The great golden digger wasp is a large wasp that you don’t need to fear.

Great golden sand digger wasp nest architecture
Photo 1. Great golden sand digger wasp nest architecture. Photo from Brockmann et al. (1985), http://www.jstor.org/stable/25084707

The great golden digger wasp’s (Sphex ichneumoneus) large size and nest guarding can elicit awe and fear. However, size alone is a misguided measure for risk of injury. This and other large wasps in Michigan, including the cicada killer, live solitary lifestyles with a single goal: find food for their children.

Wasp behavior

In addition to its length of nearly 1 inch, the great golden digger wasp is recognizable by its wing flicking behavior and guarding and digging nest entrances (see video below). Upon emerging from her nest, the wasp will visit perennial flowers to sip nectar and wait there or on leaves to hunt katydids and crickets.

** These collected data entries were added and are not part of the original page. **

Lemma join_starts keyAtt lss rss m :
  mem_inv ext ∅ m -> columns_fit keyAtt -> maps_fit lss rss ->
  exists rsrc m1 src m2 us usR,
    RHSShuffleJoinSource_new tyR inputSchema hashSchema recordSchema orderR pagesR chunk workerID m = Ok rsrc m1 /\
    JoinedShuffleJoinSource_new ty inputSchema recordSchema pages order swap workerID m1 = Ok src m2 /\
    joined_ok (ext ∪ {[hashColumn rsrc]}) ty tyR kfs kfsR us usR τ sel rm off src rsrc [] [] m2 /\
    pending src rsrc [] ≡ₚ hash_join (concat lss) (concat rss).
Proof.
  intros Hi Hcf [HpR Hp HtyR Hty Hok Hj Hfew Hfew2]. destruct (cf_key _ Hcf) as [others Hm].
  destruct (rhs_new_spec ext tyR inputSchema hashSchema recordSchema orderR pagesR chunk workerID keyAtt others m)
    as (rsrc & usR & m1 & E1 & HokR & HleftR & _ & Ho & _); try apply Hcf; try done.
  { by eapply pages_ok_begin, pages_hold_begin. } { by eapply pages_typed. } { by rewrite (pages_count _ _ _ HpR). }
  assert (Hfj : full_join (worker_groups workerID pages) (left_in (pageIterators rsrc)) ≡ₚ hash_join (concat lss) (concat rss)).
  { rewrite (full_join_right _ _ _ HleftR). by apply full_join_rows; apply pages_rows. }
  pose proof (layout_of ty tyR kfs kfsR rm off (cf_all _ Hcf) (cf_right _ Hcf) (cf_fields _ Hcf)) as Hly.
  destruct (joined_new_spec (ext ∪ {[hashColumn rsrc]}) ty tyR kfsR usR _ _ inputSchema recordSchema pages order swap workerID rsrc m1 HokR Ho Hly)
    as (src & us & m2 & E2 & Hjok & Hleft); [apply Hcf|done|by eapply pages_typed|by rewrite (Permutation_length Hfj)| |].
  { intros e. rewrite HleftR. apply Hj. }
  exists rsrc, m1, src, m2, us, usR. split_and!; [done|done|done|]. unfold pending. simpl.
  rewrite <- Hfj. unfold left_side, right_side. apply full_join_left. intros e _. by rewrite Hleft.
Qed.

End join.
End drive.

#[local] Instance iterator_queue : PriorityQueue (JoinMapIterator row) hash_greater := list_queue hash_greater.

(** ** Maps with given rows *)

Section tables.
Context (ty : RHSType).

Fixpoint fill_table (rows : list (Z * row)) : M (JoinMap row * answers) unit :=
  match rows with
  | [] => mret tt
  | (h, r) :: rows' => _ <- BroadcastCombiner.copy_record (fun _ => 0) ty h r ;; fill_table rows'
  end.
Definition table_of (rows : list (Z * row)) : JoinMap row :=
  match fill_table rows (JoinMap_new, []) with Ok _ (m, _) => m | _ => JoinMap_new end.

Lemma fill_table_spec rows m f :
  map_ok m -> wpx (fill_table rows) (fun _ s => map_ok s.1 /\ forall h, map_view s.1 h = map_view m h ++ rows_with h rows)
    (fun e _ => e = NotEnoughSpace) (m, f).
Proof.
  revert m f. induction rows as [|[h r] rows IH]; intros m f Hm; simpl.
  { apply wpx_mret. split; [done|]. intros h. by rewrite app_nil_r. }
  apply wpx_bind. eapply wpx_mono; [by apply copy_record_spec| |done]. intros [] [m1 f1] (Hok1 & _ & Hv1). simpl in Hok1, Hv1.
  eapply wpx_mono; [by apply IH| |done]. intros [] s [Hok2 Hv2]. split; [done|]. intros h'. rewrite Hv2, Hv1, <- app_assoc. f_equal.
  unfold under. simpl. case_bool_decide as E; [by rewrite E, Z.eqb_refl|]. by rewrite (proj2 (Z.eqb_neq _ _)).
Qed.

Lemma table_of_ok rows : (forall e s, fill_table rows (JoinMap_new, []) <> Raise e s) -> map_of (table_of rows) rows.
Proof.
  intros Hr. pose proof (fill_table_spec rows JoinMap_new [] JoinMap_new_ok) as H. unfold table_of, wpx in *.
  destruct (fill_table rows (JoinMap_new, [])) as [[] [m f]|e s|s| |]; try done; [|by destruct (Hr e s)].
  destruct H as [Hok Hv]. split; [exact Hok|]. intros h. simpl in Hv. by rewrite Hv, JoinMap_new_view.
Qed.
End tables.

(** ** A join *)

Definition emp : RHSType := [mkField "Employee" false].
Definition dep : RHSType := [mkField "Department" false].
(** Left rows 10, 11 and 12, right rows 20, 21 and 22. *)
Definition left_rows : list (Z * row) := [(5, [Some 10]); (9, [Some 12]); (5, [Some 11])].
Definition right_rows : list (Z * row) := [(9, [Some 22]); (5, [Some 20]); (7, [Some 21])].
Definition left_pages : list jpage := [[table_of emp left_rows]].
Definition right_pages : list jpage := [[table_of dep right_rows]].
Definition schema : TupleSpec := mkTupleSpec "right" ["hash"; "dep"].
Definition policy (chunk : Z) (ok : bool) : SizePolicy :=
  mkPolicy chunk 100 (-1) (-1) 3 (mkStats 0 0 0) true (mkStats 0 0 0) false true true 1024.

(** The constructors of both sources. *)
Definition start (ls rs : list jpage) : M mem (JoinedShuffleJoinSource * RHSShuffleJoinSource) :=
  rsrc <- RHSShuffleJoinSource_new dep schema (mkTupleSpec "h" ["hash"]) (mkTupleSpec "r" ["dep"]) [1] rs 2 0 ;;
  src <- JoinedShuffleJoinSource_new emp schema (mkTupleSpec "r" ["dep"]) ls [0] false 0 ;;
  mret (src, rsrc).

Lemma left_pages_hold : pages_hold 0 left_pages [left_rows].
Proof. constructor; [|constructor]. eexists. split; [done|]. apply table_of_ok. by vm_compute. Qed.
Lemma right_pages_hold : pages_hold 0 right_pages [right_rows].
Proof. constructor; [|constructor]. eexists. split; [done|]. apply table_of_ok. by vm_compute. Qed.

Lemma rhs_source_serves_by_hash_witness :
  exists src us m' gs,
    RHSShuffleJoinSource_new dep schema (mkTupleSpec "h" ["hash"]) (mkTupleSpec "r" ["dep"]) [1] right_pages 2 0 mem_empty = Ok src m' /\
    rhs_serves dep (record_keys 0 dep [1]) us src m' gs /\ flat (concat gs) ≡ₚ hashed (concat [right_rows]) /\
    Forall (fun g => StronglySorted Z.le (map fst g)) gs /\ StronglySorted set_below gs.
Proof.
  apply (rhs_source_serves_by_hash ∅ dep schema (mkTupleSpec "h" ["hash"]) (mkTupleSpec "r" ["dep"]) [1] right_pages [right_rows] 2 0 0 [] mem_empty).
  - apply mem_inv_empty.
  - reflexivity.
  - vm_compute. by intros ?%list_elem_of_singleton.
  - apply NoDup_singleton.
  - simpl. lia.
  - simpl. lia.
  - apply right_pages_hold.
  - intros x Hx. simpl in Hx. repeat (apply elem_of_cons in Hx as [->|Hx]; [done|]). by apply elem_of_nil in Hx.
  - simpl. lia.
Defined.
Lemma slots_forget q res me a c b l :
  slots_ok q res -> res me = Some (a, c, b) -> erase_first me (constituents q (full_of a)) = Some l ->
  slots_ok (set_constituents (full_of a) l q) (upd res me None) /\
  free_slot (set_constituents (full_of a) l q) (upd res me None) a c.
Proof.
  intros H Hme Hl. destruct (sl_res _ _ H _ _ _ _ Hme) as (R1 & R2 & R3 & R4 & R5 & R6).
  destruct H. destruct (erase_first_NoDup _ _ _ Hl (sl_const_nodup0 _)) as [Hnd Hin]. split.
  - split; try done.
    + intros p Hp. destruct (sl_full0 _ Hp) as (? & Hc & ?). split_and!; try done. rewrite constituents_set.
      destruct (decide (full_of a = p)) as [<-|]; [done|done].
    + intros p k. rewrite constituents_set. unfold upd. destruct (decide (full_of a = p)) as [<-|Hne].
      * rewrite Hin, sl_const0. destruct (decide (k = me)); split; [intuition|naive_solver|naive_solver|naive_solver].
      * rewrite sl_const0. destruct (decide (k = me)) as [->|]; [|done]. split; [|naive_solver].
        intros (a' & c' & b' & H1 & H2). by simplify_eq.
    + intros p. rewrite constituents_set. by destruct (decide (full_of a = p)).
    + intros k a' c' b'. unfold upd. destruct (decide (k = me)); [done|apply sl_res0].
    + intros k1 k2 a' c1 c2 b1 b2. unfold upd. destruct (decide (k1 = me)), (decide (k2 = me)); try done. by apply sl_inj0.
  - split_and!; try done. intros k c' b'. unfold upd. destruct (decide (k = me)) as [|Hk]; [done|]. intros H.
    by eapply Hk, sl_inj0.
Qed.

Lemma slots_take q res c l a u :
  slots_ok q res -> (c <= n)%nat -> emptyMini q c = Some (l ++ [a]) -> erase_first a (unused_of q (full_of a)) = Some u ->
  let q' := set_unused (full_of a) u c (set_emptyMini c l q) in slots_ok q' res /\ free_slot q' res a c.
Proof.
  intros H Hc Hl Hu q'. destruct H.
  destruct (sl_mini0 c _ a Hl) as (M1 & M2 & M3 & M4); [apply elem_of_app; right; by apply list_elem_of_singleton|].
  destruct (erase_first_NoDup _ _ _ Hu (sl_unused_nodup0 _)) as [Hnd Hin].
  assert (Hlen : (c < length (emptyMiniPages q))%nat) by (rewrite sl_length0; lia).
  assert (Hl' : NoDup (l ++ [a])) by by eapply sl_mini_nodup0. apply NoDup_app in Hl' as (Hndl & Hal & _).
  assert (Hna : a ∉ l) by (intros Hx; apply (Hal a Hx); by apply list_elem_of_singleton).
  assert (Eu : forall p, unused_of q' p = if decide (full_of a = p) then u else unused_of q p).
  { intros p. unfold q'. rewrite unused_of_set. done. }
  assert (Ec : forall p, class_of q' p = class_of q p).
  { intros p. unfold q'. rewrite class_of_set. destruct (decide (full_of a = p)) as [<-|]; done. }
  assert (Em : forall c', emptyMini q' c' = if decide (c = c') then Some l else emptyMini q c').
  { intros c'. unfold q'. change (emptyMini (set_emptyMini c l q) c' = if decide (c = c') then Some l else emptyMini q c').
    by apply emptyMini_set. }
  destruct (sl_unused0 _ _ M4) as (_ & Hal4 & _). rewrite M3 in Hal4.
  split; [|split_and!; try done].
  - split; try done.
    + unfold q'. simpl. by rewrite length_insert.
    + intros p Hp. destruct (sl_full0 _ Hp) as (? & ? & Hz). split_and!; try done. rewrite Eu.
      destruct (decide (full_of a = p)) as [<-|]; [|done]. by apply M2 in Hp.
    + intros c' l' x. rewrite Em, Ec, Eu. intros Hl' Hx.
      assert (Hx' : exists l0, emptyMini q c' = Some l0 /\ x ∈ l0 /\ x <> a).
      { destruct (decide (c = c')) as [<-|Hne].
        - injection Hl' as <-. exists (l ++ [a]). split_and!; [done|apply elem_of_app; by left|]. by intros ->.
        - exists l'. split_and!; try done. intros ->. destruct (sl_mini0 _ _ _ Hl' Hx) as (_ & _ & E & _). congruence. }
      destruct Hx' as (l0 & H1 & H2 & H3). destruct (sl_mini0 _ _ _ H1 H2) as (? & ? & ? & ?). split_and!; try done.
      destruct (decide (full_of a = full_of x)) as [E|]; [|done]. apply Hin. by rewrite E.
    + intros c' l'. rewrite Em. destruct (decide (c = c')); [by intros [= <-]|apply sl_mini_nodup0].
    + intros p x. rewrite Eu, Ec. destruct (decide (full_of a = p)) as [<-|Hne].
      * rewrite Hin. intros [Hx Hxa]. destruct (sl_unused0 _ _ Hx) as (? & ? & l0 & E & Hl0). split_and!; try done.
        rewrite M3 in E |- *. rewrite Hl in E. injection E as <-. exists l. rewrite Em, decide_True by done. split; [done|].
        apply elem_of_app in Hl0 as [?|?%list_elem_of_singleton]; done.
      * intros Hx. destruct (sl_unused0 _ _ Hx) as (Hf & ? & l0 & E & Hl0). split_and!; try done. rewrite Em.
        destruct (decide (c = class_of q p)) as [Ecc|]; [|eauto]. exists l. split; [done|]. rewrite <- Ecc, Hl in E.
        injection E as <-. apply elem_of_app in Hl0 as [?| ->%list_elem_of_singleton]; done.
    + intros p. rewrite Eu. by destruct (decide (full_of a = p)).
    + intros k a' c' b' H. destruct (sl_res0 _ _ _ _ H) as (? & ? & ? & ? & ? & Hnu). split_and!; try done; [by rewrite Ec|].
      rewrite Eu. destruct (decide (full_of a = full_of a')) as [E|]; [|done]. rewrite Hin, E. by intros [? _].
  - by rewrite Ec.
  - rewrite Eu, decide_True by done. rewrite Hin. by intros [_ ?].
  - intros k c' b' H. destruct (sl_res0 _ _ _ _ H) as (_ & _ & _ & _ & _ & Hnu). by apply Hnu.
Qed.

The wasp has a specific pattern programmed for gathering insects into the nest. After finding the right insect, she stings it with a long ovipositor and injects a venom that paralyzes the insect to make it easier to drag the insect away. The wasp carries the paralyzed food item by its antennae and places it near the tunnel entrance to confirm the item is acceptable for her offspring. After the wasp inspects it, she grabs the katydid or cricket by the base of the antennae and enters the nest. Crickets or katydids are dragged and stored in individual chambers in the tunnel (Photo 1), where they await their purpose as food for the wasp’s offspring.

A single wasp can place one to six katydids or crickets in each nest, and the wasp will lay a single egg on top of each paralyzed food item. After the egg hatches, the developing larva, which is wormlike, does not need to travel far in search of a meal. The larva continues its development below ground and spends winter inside the nest as an immature life stage as a pupa.

Finding nests

Nests are constructed in exposed areas with loose soil or gravel, and they are about 1 – 2 centimeters in diameter. Several nests can be built in close proximity to each other (Photo 2). If you encounter an unknown nest opening, it is best to avoid walking barefoot or disturbing the area. Several bees and wasps nest in the soil, and Michigan State University Extension has a resource on identifying nest occupants. If you approach these large wasps, they will likely fly away but may buzz towards you. The chances of getting stung are low, unless you intentionally aggravate a wasp guarding her nest.

Digger wasp nests
Photo 2. Three great golden digger wasps’ nests in area of loose soil and gravel. Photo by David Lowenstein, MSU Extension.

Adult great golden digger wasps live for five to eight weeks in July and August, which provides a long period for observing them. A large flying wasp may appear intimidating. However, the great golden digger wasp has a different lifestyle than bald faced hornets or yellowjacket wasps, who are social and aggressive. Observe the great golden digger wasp from a safe distance and admire her task-oriented focus at hunting prey and providing resources for her offspring.